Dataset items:
Lemma search_finds_bound_witness :
  let node := steady_node (fun h => 137 <=? h) in
  detectPlain node (demo_calc 0) 100 1000 tt = Some (inr 137, tt) /\
  detectWithOffset node (demo_calc 3) 100 1000 tt = Some (inr 137, tt).
Proof.
  split; [apply (search_finds_bound (demo_calc 0) 137 100 1000)
         |apply (search_finds_bound (demo_calc 3) 137 100 1000)]; done.
Defined.

Section Sound.
Context (c : LowerBoundSearchCalculator) (p : Z -> bool).
Let node := steady_node p.

(** The candidate was seen to have data. *)
Definition candidate_ok (s : boundRange) : Prop := current s = 0 \/ p (current s) = true.

Lemma plain_step_candidate s : candidate_ok s -> candidate_ok (plain_step node s tt).1.
Proof using Type.
  unfold plain_step, node, steady_node, candidate_ok.
  destruct (p (middle_of s)) eqn:E; simpl; [by right|done].
Qed.

Lemma shift_loop_candidate n mr lo block visited :
  candidate_ok mr -> candidate_ok (shift_loop node n mr lo block visited tt).1.1.
Proof using Type.
  intros Hmr. revert block visited. induction n as [|n IH]; intros block visited; simpl;
    (destruct (bool_decide (block ∈ visited) || (block <? 0)); [done|]);
    unfold node, steady_node in *; (destruct (p block) eqn:E; [by right|]); [done|]. apply IH.
Qed.

Lemma offset_step_candidate s visited :
  candidate_ok s -> candidate_ok (offset_step node c s visited tt).1.1.
Proof using Type.
  intros Hs. unfold offset_step, node, steady_node at 1.
  destruct (p (middle_of s)) eqn:E; simpl; [by right|].
  destruct (middle_of s <? 0); [done|]. by apply shift_loop_candidate.
Qed.

Definition sound_result (r : string + Z) : Prop :=
  match r with inl _ => True | inr b => p b = true \/ b = 1 end.

Lemma converge_sound s r w :
  candidate_ok s -> converge node c s tt = (r, w) ->
  match r with inl _ => True | inr s' => found s' = true /\ sound_result (inr (current s')) end.
Proof using Type.
  intros Hs. unfold converge, node, steady_node.
  set (cur := if current s =? 0 then 1 else current s).
  assert (p cur = true \/ cur = 1) as Hcur.
  { unfold cur. destruct (current s =? 0) eqn:E; reflect_bool; [by right|].
    destruct Hs as [?|?]; [done|by left]. }
  destruct (p cur) eqn:E; [intros [= <- <-]; split; [done|by left]|].
  destruct Hcur as [?|Hcur]; [done|].
  destruct ((cur =? 1) && (10 <? right s)); intros [= <- <-]; [done|]. split; [done|by right].
Qed.

Lemma plain_loop_sound fuel s r w :
  candidate_ok s -> found s = false -> plain_loop node c fuel s tt = Some (r, w) -> sound_result r.
Proof using Type.
  revert s. induction fuel as [|fuel IH]; intros s Hs Hf; [done|]. simpl. rewrite Hf.
  destruct (right s <? left s).
  - destruct (converge node c s tt) as [[err|s'] []] eqn:E; apply converge_sound in E; try done.
    + by intros [= <- _].
    + destruct E as [Hf' Hr]. destruct fuel; [done|]. simpl. rewrite Hf'. by intros [= <- _].
  - pose proof (plain_step_candidate s Hs) as Hs'. destruct (plain_step node s tt) as [s' []] eqn:E.
    apply IH; [done|]. unfold plain_step, node, steady_node in E.
    destruct (p (middle_of s)); by injection E as <-.
Qed.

### Goal of the exercise
Word for word, retype each record.

### Answer to this exercise
Lemma search_finds_bound_witness :
  let node := steady_node (fun h => 137 <=? h) in
  detectPlain node (demo_calc 0) 100 1000 tt = Some (inr 137, tt) /\
  detectWithOffset node (demo_calc 3) 100 1000 tt = Some (inr 137, tt).
Proof.
  split; [apply (search_finds_bound (demo_calc 0) 137 100 1000)
         |apply (search_finds_bound (demo_calc 3) 137 100 1000)]; done.
Defined.

Section Sound.
Context (c : LowerBoundSearchCalculator) (p : Z -> bool).
Let node := steady_node p.

(** The candidate was seen to have data. *)
Definition candidate_ok (s : boundRange) : Prop := current s = 0 \/ p (current s) = true.

Lemma plain_step_candidate s : candidate_ok s -> candidate_ok (plain_step node s tt).1.
Proof using Type.
  unfold plain_step, node, steady_node, candidate_ok.
  destruct (p (middle_of s)) eqn:E; simpl; [by right|done].
Qed.

Lemma shift_loop_candidate n mr lo block visited :
  candidate_ok mr -> candidate_ok (shift_loop node n mr lo block visited tt).1.1.
Proof using Type.
  intros Hmr. revert block visited. induction n as [|n IH]; intros block visited; simpl;
    (destruct (bool_decide (block ∈ visited) || (block <? 0)); [done|]);
    unfold node, steady_node in *; (destruct (p block) eqn:E; [by right|]); [done|]. apply IH.
Qed.

Lemma offset_step_candidate s visited :
  candidate_ok s -> candidate_ok (offset_step node c s visited tt).1.1.
Proof using Type.
  intros Hs. unfold offset_step, node, steady_node at 1.
  destruct (p (middle_of s)) eqn:E; simpl; [by right|].
  destruct (middle_of s <? 0); [done|]. by apply shift_loop_candidate.
Qed.

Definition sound_result (r : string + Z) : Prop :=
  match r with inl _ => True | inr b => p b = true \/ b = 1 end.

Lemma converge_sound s r w :
  candidate_ok s -> converge node c s tt = (r, w) ->
  match r with inl _ => True | inr s' => found s' = true /\ sound_result (inr (current s')) end.
Proof using Type.
  intros Hs. unfold converge, node, steady_node.
  set (cur := if current s =? 0 then 1 else current s).
  assert (p cur = true \/ cur = 1) as Hcur.
  { unfold cur. destruct (current s =? 0) eqn:E; reflect_bool; [by right|].
    destruct Hs as [?|?]; [done|by left]. }
  destruct (p cur) eqn:E; [intros [= <- <-]; split; [done|by left]|].
  destruct Hcur as [?|Hcur]; [done|].
  destruct ((cur =? 1) && (10 <? right s)); intros [= <- <-]; [done|]. split; [done|by right].
Qed.

Lemma plain_loop_sound fuel s r w :
  candidate_ok s -> found s = false -> plain_loop node c fuel s tt = Some (r, w) -> sound_result r.
Proof using Type.
  revert s. induction fuel as [|fuel IH]; intros s Hs Hf; [done|]. simpl. rewrite Hf.
  destruct (right s <? left s).
  - destruct (converge node c s tt) as [[err|s'] []] eqn:E; apply converge_sound in E; try done.
    + by intros [= <- _].
    + destruct E as [Hf' Hr]. destruct fuel; [done|]. simpl. rewrite Hf'. by intros [= <- _].
  - pose proof (plain_step_candidate s Hs) as Hs'. destruct (plain_step node s tt) as [s' []] eqn:E.
    apply IH; [done|]. unfold plain_step, node, steady_node in E.
    destruct (p (middle_of s)); by injection E as <-.
Qed.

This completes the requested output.